The Corporate Commission of the Mille Lacs Band of Ojibwe has become a major investor in a wind turbine project that could create up to 15 jobs in District II of the Mille Lacs Reservation in Minnesota, which includes areas near McGregor.
The Corporate Commission’s investment in Mariah Power – a manufacturer that provides low-cost, vertical wind turbines for residential and commercial use – allows it to have a three-year contract to assemble wind turbine parts at a facility located in District II.

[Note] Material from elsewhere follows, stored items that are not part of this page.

Lemma u32_range z : 0 <= u32 z < 2 ^ 32.
Proof. by apply wrap_range. Qed.
Lemma u64_range z : 0 <= u64 z < 2 ^ 64.
Proof. by apply wrap_range. Qed.
Lemma u32_id z : 0 <= z < 2 ^ 32 -> u32 z = z.
Proof. intros. by apply Z.mod_small. Qed.
Lemma u64_id z : 0 <= z < 2 ^ 64 -> u64 z = z.
Proof. intros. by apply Z.mod_small. Qed.

Lemma i32_id z : - 2 ^ 31 <= z < 2 ^ 31 -> i32 z = z.
Proof. intros. unfold i32. rewrite Z.mod_small; lia. Qed.

Lemma shiftl_1 z : Z.shiftl z 1 = 2 * z.
Proof. rewrite Z.shiftl_mul_pow2 by lia. lia. Qed.
Lemma shiftr_1 z : Z.shiftr z 1 = z / 2.
Proof. by rewrite Z.shiftr_div_pow2. Qed.
Lemma land_1 z : Z.land z 1 = z mod 2.
Proof. change 1 with (Z.ones 1). by rewrite Z.land_ones. Qed.
End Words.

Create HintDb fuerte.
Create Rewrite HintDb fuerte.
#[export] Hint Resolve u32_range u64_range : fuerte.
#[export] Hint Rewrite shiftl_1 shiftr_1 land_1 : fuerte.

(** Arithmetic with the div/mod equations of the shifts and masks. *)
Ltac zdm := Z.to_euclidean_division_equations; lia.

(** Decide the integer comparisons of the goal from the hypotheses. *)
Ltac zbool :=
  repeat match goal with
  | |- context [Z.ltb ?a ?b] =>
      first [rewrite (proj2 (Z.ltb_lt a b)) by lia | rewrite (proj2 (Z.ltb_ge a b)) by lia]
  | |- context [Z.leb ?a ?b] =>
      first [rewrite (proj2 (Z.leb_le a b)) by lia | rewrite (proj2 (Z.leb_gt a b)) by lia]
  | |- context [Z.eqb ?a ?b] =>
      first [rewrite (proj2 (Z.eqb_eq a b)) by lia | rewrite (proj2 (Z.eqb_neq a b)) by lia]
  end.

The facility, which will initially be housed in the former McGregor
skating rink building, will first produce generators used for the
Mariah Power wind turbines –called Windspires. The Windspire is unlike
traditional wind turbines that feature rotating blades, similar to an
airplane propeller. Instead, the 30-foot tall Windspire is
propeller-free and generates wind power by spinning on a center pole.
The design also makes the Windspire almost noise-free.
About seven employees will be needed for the McGregor facility’s
startup, with possibilities to add more employees in the future. The
facility is expected to start production in May 2009.
In early 2010, the facility is projected to start producing the
inverters that are used for the wind turbines. Inverters take the power
produced by the Windspires and convert it to a form that can be used to
power homes, businesses, and other facilities. This production is
expected to need double the number of employees. Products assembled at
the District II facility will be shipped to Manistee, Mich., where the
Windspires will be assembled.
The Mille Lacs Corporate Commission’s investment in Mariah Power
resulted from the District II East Lake Economic Summit held in
November 2008, which was organized by Corporate Commission development
staff and a committee of District II Band members who are volunteering
to help identify and pursue potential business opportunities that would
create economic development in their community.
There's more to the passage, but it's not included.